Rights and limitations[edit]

Section 20 applies to services from offices of Parliament and the government of Canada, including government departments and the bureaucracy. According to some judicial decisions, it also applies to services from police departments and the Royal Canadian Mounted Police, although not all police officers need to be bilingual.[2] The section's requirements are fully applicable to the main of these offices on the federal level. Section 20 limits its rights only when dealing with the lower-level offices, where there must be considerable interest for services in both languages, or if the offices are filling a function that one would expect should be carried out in both languages.[3]

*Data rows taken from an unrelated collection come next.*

(** [text.replace(re, () => rep)] for a global [re]: every match, left
    to right, is replaced; after an empty match the scan advances by
    one code unit; [skip] counts the code units of the current match
    still to be dropped. *)
Fixpoint replace_global (p : list atom) (rep : jstr) (skip : nat) (s : jstr) : jstr :=
  match s with
  | [] =>
      match skip, match_here p [] with
      | 0, Some _ => rep
      | _, _ => []
      end
  | x :: s' =>
      match skip with
      | S k => replace_global p rep k s'
      | 0 =>
          match match_here p s with
          | Some 0 => rep ++ x :: replace_global p rep 0 s'
          | Some (S n) => rep ++ replace_global p rep n s'
          | None => x :: replace_global p rep 0 s'
          end
      end
  end.

End Pattern.

(** ** The inline file marker *)

Module Marker.

Definition RBRACKET : N := 93%N.

(** [[^\]]+] is greedy and nothing it could give back is a [']'], so it
    takes the longest run of code units other than [']']. *)
Fixpoint span_id (s : jstr) : jstr * jstr :=
  match s with
  | c :: s' =>
      if N.eqb c RBRACKET then ([], s)
      else let '(a, b) := span_id s' in (c :: a, b)
  | [] => ([], [])
  end.

(** [/\[File attached: ([^\]]+)\]/] at the current position: the
    captured group and what follows the closing bracket. *)
Definition marker_here (s : jstr) : option (jstr * jstr) :=
  match strip_prefix (js "[File attached: ") s with
  | Some rest =>
      match span_id rest with
      | ((_ :: _) as captured, _ :: after) => Some (captured, after)
      | _ => None
      end
  | None => None
  end.

(** The leftmost match: the text before it, the captured group and the
    text after it. *)
Fixpoint find_marker (s : jstr) : option (jstr * jstr * jstr) :=
  match marker_here s with
  | Some (captured, after) => Some ([], captured, after)
  | None =>
      match s with
      | c :: s' =>
          match find_marker s' with
          | Some (before, captured, after) => Some (c :: before, captured, after)
          | None => None
          end
      | [] => None
      end
  end.

(** [content.match(/\[File attached: ([^\]]+)\]/)], then [match[1]] or
    [null]. *)
Definition extractFileIdFromContent (content : jstr) : option jstr :=
  match find_marker content with
  | Some (_, captured, _) => Some captured
  | None => None
  end.

(** [userInput.replace(/\[File attached: [^\]]+\]\s*/, '')]: the regular
    expression is not global, so only the leftmost marker goes, with the
    white space after it. *)
Definition remove_marker (userInput : jstr) : jstr :=
  match find_marker userInput with
  | Some (before, _, after) => before ++ drop_spaces after
  | None => userInput
  end.

End Marker.

(** ** [JSON.parse] *)

Module Json.

Inductive value : Type :=
| Null
| Bool (b : bool)
| Number (lexeme : jstr)
| String (s : jstr)
| Array (elements : list value)
| Object (members : list (jstr * value)).

(** JSON white space: space, tab, line feed, carriage return. *)
Definition is_ws (c : N) : bool :=
  N.eqb c 0x20 || N.eqb c 0x09 || N.eqb c 0x0A || N.eqb c 0x0D.

Fixpoint skip_ws (s : jstr) : jstr :=
  match s with
  | c :: s' => if is_ws c then skip_ws s' else s
  | [] => []
  end.

Definition is_digit (c : N) : bool := N.leb 48 c && N.leb c 57.

Fixpoint span_digits (s : jstr) : jstr * jstr :=
  match s with
  | c :: s' =>
      if is_digit c then let '(a, b) := span_digits s' in (c :: a, b)
      else ([], s)
  | [] => ([], [])
  end.

Definition hex_digit (c : N) : option N :=
  if is_digit c then Some (c - 48)%N
  else if N.leb 97 c && N.leb c 102 then Some (c - 87)%N
  else if N.leb 65 c && N.leb c 70 then Some (c - 55)%N
  else None.

Definition hex4 (a b c d : N) : option N :=
  match hex_digit a, hex_digit b, hex_digit c, hex_digit d with
  | Some x, Some y, Some z, Some t => Some (((x * 16 + y) * 16 + z) * 16 + t)%N
  | _, _, _, _ => None
  end.

(** The single-character escapes: quote, backslash, slash, b, f, n, r
    and t after a backslash. *)
Definition simple_escape (c : N) : option N :=
  if N.eqb c 34 then Some 34%N
  else if N.eqb c 92 then Some 92%N
  else if N.eqb c 47 then Some 47%N
  else if N.eqb c 98 then Some 8%N
  else if N.eqb c 102 then Some 12%N
  else if N.eqb c 110 then Some 10%N
  else if N.eqb c 114 then Some 13%N
  else if N.eqb c 116 then Some 9%N
  else None.

(** The characters of a string after its opening quote, up to and
    including the closing quote. *)
Fixpoint parse_chars (s : jstr) : option (jstr * jstr) :=
  match s with
  | [] => None
  | c :: s' =>
      if N.eqb c 34 then Some ([], s')
      else if N.eqb c 92 then
        match s' with
        | e :: s'' =>
            if N.eqb e 117 then
              match s'' with
              | h1 :: h2 :: h3 :: h4 :: s3 =>
                  match hex4 h1 h2 h3 h4, parse_chars s3 with
                  | Some u, Some (str, rest) => Some (u :: str, rest)
                  | _, _ => None
                  end
              | _ => None
              end
            else
              match simple_escape e, parse_chars s'' with
              | Some u, Some (str, rest) => Some (u :: str, rest)
              | _, _ => None
              end
        | [] => None
        end
      else if N.ltb c 0x20 then None
      else
        match parse_chars s' with
        | Some (str, rest) => Some (c :: str, rest)
        | None => None
        end
  end.

(** Digits that must not be empty. *)
Definition digits1 (s : jstr) : option (jstr * jstr) :=
  match span_digits s with
  | ((_ :: _) as ds, rest) => Some (ds, rest)
  | _ => None
  end.

(** A number: the text it spans (its value is a double and is not
    computed here) and the rest. *)
Definition parse_number (s : jstr) : option (jstr * jstr) :=
  let '(sign, s1) :=
    match s with
    | c :: t => if N.eqb c 45 then ([c], t) else ([], s)
    | [] => ([], s)
    end in
  let int_part :=
    match s1 with
    | c :: t => if N.eqb c 48 then Some ([c], t) else digits1 s1
    | [] => None
    end in
  match int_part with
  | None => None
  | Some (ip, s2) =>
      let frac_part :=
        match s2 with
        | c :: t =>
            if N.eqb c 46 then
              match digits1 t with
              | Some (ds, r) => Some (c :: ds, r)
              | None => None
              end
            else Some ([], s2)
        | [] => Some ([], s2)
        end in
      match frac_part with
      | None => None
      | Some (fp, s3) =>
          let exp_part :=
            match s3 with
            | c :: t =>
                if N.eqb c 101 || N.eqb c 69 then
                  let '(sg, t') :=
                    match t with
                    | d :: u => if N.eqb d 43 || N.eqb d 45 then ([d], u) else ([], t)
                    | [] => ([], t)
                    end in
                  match digits1 t' with
                  | Some (ds, r) => Some (c :: sg ++ ds, r)
                  | None => None
                  end
                else Some ([], s3)
            | [] => Some ([], s3)
            end in
          match exp_part with
          | None => None
          | Some (ep, s4) => Some (sign ++ ip ++ fp ++ ep, s4)
          end
      end
  end.

Definition literal (word : string) (v : value) (s : jstr) : option (value * jstr) :=
  match strip_prefix (js word) s with
  | Some rest => Some (v, rest)
  | None => None
  end.

(** A value at the head of [s] (white space already skipped), given the
    parsers of what follows an opening bracket and an opening brace. *)
Definition value_step
    (elements : jstr -> option (list value * jstr))
    (members : jstr -> option (list (jstr * value) * jstr))
    (s : jstr) : option (value * jstr) :=
  match s with
  | [] => None
  | c :: t =>
      if N.eqb c 110 then literal "null" Null s
      else if N.eqb c 116 then literal "true" (Bool true) s
      else if N.eqb c 102 then literal "false" (Bool false) s
      else if N.eqb c 34 then
        match parse_chars t with
        | Some (str, rest) => Some (String str, rest)
        | None => None
        end
      else if N.eqb c 91 then
        match skip_ws t with
        | d :: rest =>
            if N.eqb d 93 then Some (Array [], rest)
            else
              match elements (skip_ws t) with
              | Some (vs, rest') => Some (Array vs, rest')
              | None => None
              end
        | [] => None
        end
      else if N.eqb c 123 then
        match skip_ws t with
        | d :: rest =>
            if N.eqb d 125 then Some (Object [], rest)
            else
              match members (skip_ws t) with
              | Some (ms, rest') => Some (Object ms, rest')
              | None => None
              end
        | [] => None
        end
      else
        match parse_number s with
        | Some (lexeme, rest) => Some (Number lexeme, rest)
        | None => None
        end
  end.

(** The elements of an array, from the first one to the closing
    bracket. *)
Definition elements_step
    (value_at : jstr -> option (value * jstr))
    (elements : jstr -> option (list value * jstr))
    (s : jstr) : option (list value * jstr) :=
  match value_at s with
  | Some (v, rest) =>
      match skip_ws rest with
      | c :: rest' =>
          if N.eqb c 93 then Some ([v], rest')
          else if N.eqb c 44 then
            match elements (skip_ws rest') with
            | Some (vs, rest'') => Some (v :: vs, rest'')
            | None => None
            end
          else None
      | [] => None
      end
  | None => None
  end.

(** The members of an object, from the first key to the closing
    brace. *)
Definition members_step
    (value_at : jstr -> option (value * jstr))
    (members : jstr -> option (list (jstr * value) * jstr))
    (s : jstr) : option (list (jstr * value) * jstr) :=
  match s with
  | q :: t =>
      if N.eqb q 34 then
        match parse_chars t with
        | Some (key, rest) =>
            match skip_ws rest with
            | c :: rest1 =>
                if N.eqb c 58 then
                  match value_at (skip_ws rest1) with
                  | Some (v, rest2) =>
                      match skip_ws rest2 with
                      | d :: rest3 =>
                          if N.eqb d 125 then Some ([(key, v)], rest3)
                          else if N.eqb d 44 then
                            match members (skip_ws rest3) with
                            | Some (ms, rest4) => Some ((key, v) :: ms, rest4)
                            | None => None
                            end
                          else None
                      | [] => None
                      end
                  | None => None
                  end
                else None
            | [] => None
            end
        | None => None
        end
      else None
  | [] => None
  end.

(** The three parsers, tied together by recursion on [fuel], which
    bounds the nesting and the number of elements. *)
Fixpoint parse_value (fuel : nat) (s : jstr) {struct fuel} : option (value * jstr) :=
  match fuel with
  | 0 => None
  | S fuel' => value_step (parse_elements fuel') (parse_members fuel') s
  end
with parse_elements (fuel : nat) (s : jstr) {struct fuel} : option (list value * jstr) :=
  match fuel with
  | 0 => None
  | S fuel' => elements_step (parse_value fuel') (parse_elements fuel') s
  end
with parse_members (fuel : nat) (s : jstr) {struct fuel}
    : option (list (jstr * value) * jstr) :=
  match fuel with
  | 0 => None
  | S fuel' => members_step (parse_value fuel') (parse_members fuel') s
  end.

(** [JSON.parse(text)]; [None] is the SyntaxError.  The fuel is more
    than any text needs (see [parse_fuel_enough]). *)
Definition parse (text : jstr) : option value :=
  match parse_value (2 * length text + 2) (skip_ws text) with
  | Some (v, rest) =>
      match skip_ws rest with
      | [] => Some v
      | _ :: _ => None
      end
  | None => None
  end.

(** The rest a parser leaves is no longer than its input. *)
Definition shrinks {A : Type} (p : jstr -> option (A * jstr)) : Prop :=
  forall s a rest, p s = Some (a, rest) -> length rest <= length s.

Definition jstr_eqb (a b : jstr) : bool := bool_decide (a = b).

As section 20 applies to offices besides Parliament and the courts, it is more extensive than sections 17-22 of the Charter and language rights in section 133 of the Constitution Act, 1867. As far as the text is concerned, these rights are even more extensive in respect to the government of New Brunswick, where there are no requirements for considerable interest for the right to exist.[3]

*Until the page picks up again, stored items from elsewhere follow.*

(** * SquirrelDB TypeScript SDK: the TCP wire-protocol client

    A shallow embedding of [src/protocol.ts] (framing and handshake codec)
    and [src/tcp.ts] (the wire session: receive buffer, frame extraction,
    dispatch, close handling and the operations of the client), with the
    properties of the specification stated over it.

    Conventions.
    - A [Uint8Array] is a [list byte]; a JavaScript number that holds an
      integer is a [Z].
    - A function that can [throw] returns a [Completion].
    - The stateful class [SquirrelDBTcp] is a record [Client]; a method is a
      function from the client to the new client and the list of effects
      it performed, in the order it performed them, with its
      [Completion] where it can end in an exception. *)

From Stdlib Require Import ZArith Lia.
From Stdlib Require Import Strings.Byte Strings.Ascii.
From stdpp Require Import gmap strings list fin_maps pretty.

Local Open Scope Z_scope.

(** ** JavaScript values the protocol code handles *)

(** [new Error(message)]: two errors with the same text are the same
    condition to whoever catches them. The second kind is the TypeError
    the engine raises when what the expression [callee] evaluates to is
    called and is not a function. Its [message] is given as far as the
    words "is not a function"; what an engine adds after them is its
    own business, and nothing here depends on it. *)
Inductive JsError : Type :=
| Error (message : string)
| TypeError_not_a_function (callee : string).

As constitutional scholar Peter Hogg notes, other provinces are not required to provide bilingual services under section 20, but some choose to do so under provincial legislation.[3]

Judicial interpretation[edit]

In the Supreme Court of Canada case Société des Acadiens v. Association of Parents (1986), Justice Bertha Wilson remarked that the limited rights in section 20 seemed to contrast with section 16, which encourages growth in government bilingualism. However, she speculated Parliament could use section 16 to heighten expectations for bilingualism in section 20, by giving the requirement for considerable interest in bilingualism a flexible interpretation. Wilson did, however, write that courts could not employ this flexible interpretation.

The requirement for considerable interest was interpreted in Saulnier v. The Queen, (1989),[4] in which it was found that the Department of Fisheries violated section 20 by providing English-only services, (1) by simply presuming there was no need for French services, (2) because there were penal consequences for anyone who disobeyed the law not provided in French, and (3) even though some French Canadians understood English, French was still their first language. In Professional Institute of the Public Service v. The Queen (1993),[5] it was added that relevant factors for requiring bilingualism should include the number of people in a minority language community, interest among the population, and relations between the people and the government. Statistics and the practices of the office might be of use in measuring these things.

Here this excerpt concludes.